Le ministère vise à libérer plus de 100 chrétiens asservis au Pakistan
Une organisation d'aide chrétienne basée aux États-Unis a lancé un effort pour libérer plus de 100 ouvriers chrétiens liés au piège dans l'industrie du four en brique du Pakistan. L'initiative poursuit une campagne pour lutter contre l'exploitation systémique des minorités religieuses travaillant dans des conditions qui persistent malgré l'interdiction nationale de la main-d'œuvre cautionnée.
Global Christian Relief, un ministère financé par les donateurs travaillant avec des chrétiens persécutés du monde entier, s'est engagé à rembourser les dettes d'au moins 100 familles chrétiennes cette année qui restent asservis dans des fours en briques à travers le Pakistan, a déclaré le groupe dans un communiqué envoyé au Christian Post.
Son objectif comprend également un soutien économique et éducatif, tel que l'équipement de 380 jeunes à une formation professionnelle, la prestation de soins de santé à 20 000 familles et aidant 325 femmes à lancer de petites entreprises.
De nombreuses familles chrétiennes entrent dans les fours après avoir contracté de petits prêts, variant entre 800 $ et 1 000 $, pour couvrir les dépenses de base telles que la nourriture, le loyer ou les urgences médicales. Payé aussi peu que 3 $ à 5 $ de l'heure, leur salaire est souvent réduit par les paiements d'intérêts, les laissant avec environ 1,50 $ par jour, selon GCR.
Le système d'accumulation de dettes piège les familles entières, parfois pendant des décennies, malgré l'interdiction du Pakistan en 1992 sur le travail cautionné. Les propriétaires de four continuent de fonctionner en toute impunité en raison de la corruption et d'un manque d'application, rapporte le groupe.
L'année dernière, l'organisation a libéré 50 familles de la main-d'œuvre cautionnée, dont Raheel et Ruth, qui, ainsi que leurs quatre enfants, ont passé 25 ans dans les fours. Un prêt de 875 $ pour le traitement des jambes de la mère de Raheel a conduit à des années de réveil à 1 h du matin pour mouler et transporter des milliers de briques jusqu'à la tombée de la nuit.
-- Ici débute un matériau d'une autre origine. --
Lemma parse_args_spec n : ∀ args s bs, (length args ≤ n)%nat → reading s bs → outcome (parse_args a args s).
Proof.
  induction n as [|n IH]; intros [|arg [|v rest]] s bs Hn R; cbn [length] in Hn; try lia; cbn [parse_args];
    [by exists bs|by exists bs|destruct (bool_decide _); by eapply option_stops|].
  assert (Rest : ∀ s bs, reading s bs → outcome (parse_args a rest s)) by (intros; eapply IH; [lia|done]).
  pose proof (option_stops s bs R) as Stop. pose proof (option_sets rest s bs Rest R) as Sets.
  pose proof (option_makes rest s bs Rest R) as Makes. pose proof (r_cfg s bs R) as [Cd Cn Cr Cv].
  destruct (bool_decide _); [apply Stop|]. destruct (bool_decide _); [apply Sets; done|].
  destruct (bool_decide _).
  { destruct (positive_number _ _) as [m|] eqn:E; [|apply Stop].
    apply positive_number_spec in E as (_ & _ & _ & _ & _ & Hm); [|vm_compute; congruence]. apply Sets; [done..|].
    split; [done..| |done]. cbn. unfold SIZE_MAX in Hm. pose proof (Z.mul_div_le (2 ^ 64 - 1) (1024 * 1024)).
    rewrite u64_small by (unfold is_u64; lia). split; [lia|].
    replace (m * 1024 * 1024) with (m * 2 ^ 20) by lia. by apply Z.mod_mul. }
  destruct (bool_decide _).
  { destruct (positive_number _ _) as [m|] eqn:E; [|apply Stop].
    apply positive_number_spec in E as (_ & _ & _ & _ & _ & Hm); [|vm_compute; congruence]. apply Sets; [done..|].
    split; [done..|]. cbn. unfold UINT_MAX in *. rewrite u32_small by (unfold is_u32; lia). lia. }
  do 3 (destruct (bool_decide _); [apply Sets; done|]).
  destruct (bool_decide _).
  { unfold MAX_DRIVES_SUPPORTED. destruct (Z.leb_spec 4 (Z.of_nat (length (drives (cfg s))))); [apply Stop|].
    apply (Makes BlockKind v (fun c b => c <| drives := drives c ++ [b] |>)). intros b. split.
    - split; [cbn; rewrite length_app; cbn; lia|done..].
    - cbn. rewrite <- !app_assoc. f_equiv. apply Permutation_app_comm. }
  destruct (bool_decide _); [|apply Stop].
  unfold MAX_NETS_SUPPORTED. destruct (Z.leb_spec 4 (Z.of_nat (length (nets (cfg s))))); [apply Stop|].
  apply (Makes NetKind v (fun c b => c <| nets := nets c ++ [b] |>)). intros b. split.
  - split; [done|cbn; rewrite length_app; cbn; lia|done..].
  - cbn. by rewrite app_assoc.
Qed.

(** ** A run of the program *)

(** What lies between creating and destroying the backends [bs], and the exit
    code; [help] is whether the user asked only for help. *)
Inductive course (help : Prop) : Z → list Z → list step → Prop :=
| not_started code bs : (code = EXIT_SUCCESS → help) → course help code bs []
| not_created bs b : course help EXIT_FAILURE bs [Backend (Created b); Backend (Destroyed b)]
| not_built c bs console ret :
    cfg_ok c → drives c ++ nets c ≡ₚ bs → ret < 0 →
    course help EXIT_FAILURE (bs ++ [console]) [VmInit c console ret; VmDestroy]
| has_run c bs console ret run :
    cfg_ok c → drives c ++ nets c ≡ₚ bs → 0 ≤ ret →
    course help (if run <? 0 then EXIT_FAILURE else EXIT_SUCCESS) (bs ++ [console]) [VmInit c console ret; VmRun run; VmDestroy].

Definition finished (help : Prop) (s : state) (code : Z) : Prop :=
  ∃ bs mid, owns s bs ∧ (calls s ≤ 9)%nat ∧ trace s = created bs ++ mid ∧ course help code bs mid.

Lemma left_finished (help : Prop) s code : left_early s code → (code = EXIT_SUCCESS → help) → finished help s code.
Proof.
  intros (bs & t & O & C & L & T & Hs) Hc. exists bs, t. split_and!; [done..|]. destruct L as [->|[b ->]]; [by constructor|].
  rewrite Hs by done. constructor.
Qed.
Après que GCR a remboursé sa dette, Raheel et Ruth ont lancé une entreprise de légumes et ont emménagé dans une nouvelle maison.
Khalid et Shabana, un autre couple, ont pris un prêt de 213 $ pour les mariages des sœurs de Khalid. Quinze ans plus tard, Khalid et ses jeunes fils sont restés piégés, leur dette étant passée à 875 $.
De même, ASID et Rabia ont pris un prêt pour une césarienne d'urgence et ont été détenus en servitude pendant huit ans pour rembourser 984 $.
Maryam et son mari ont travaillé dans les fours pendant 20 ans pour rembourser un prêt de 862 $. Son mari, souffert d'asthme, est décédé sans accès aux soins médicaux. La dette de Maryam a été autorisée l'année dernière et elle a pu emménager dans une nouvelle maison.
«Nous avons prié… pour que Dieu nous aide à payer nos prêts pour que nos enfants puissent être libres. Maintenant, il nous a donné cela. Nous sommes tellement bénis», a-t-elle été citée.
La minorité chrétienne du Pakistan, représentant environ 1,27% de la population, fait face à une forte discrimination religieuse, un accès limité à l'éducation et à l'exclusion sociale et économique. Les chrétiens sont souvent poussés dans des emplois à bas salaires, et les lois sur le blasphème du pays sont largement utilisées pour les cibler.
Beaucoup de ceux qui se retrouvent dans les fours le font en dernier recours. La plupart des familles travaillant dans des fours à briques sont des chrétiens. Faire 2 000 briques par jour et gagner presque rien, ils ne peuvent voir aucune issue.
Brian Orme, président et chef de la direction de Global Christian Relief, a déclaré qu'il avait visité ces communautés et parlé avec de nombreuses familles impliquées. « Lorsque nous avons remis ces chèques à des familles comme Raheel et Ruth, nous ne les libérions pas de la dette – nous avons brisé les chaînes générationnelles de servitude », a-t-il déclaré.
La Commission des États-Unis sur la liberté religieuse internationale a nommé le Pakistan comme l'un des 16 «pays particulièrement préoccupants» dans son rapport de 2025, citant l'utilisation des lois sur le blasphème et la discrimination continue contre les minorités religieuses par les acteurs étatiques et non étatiques.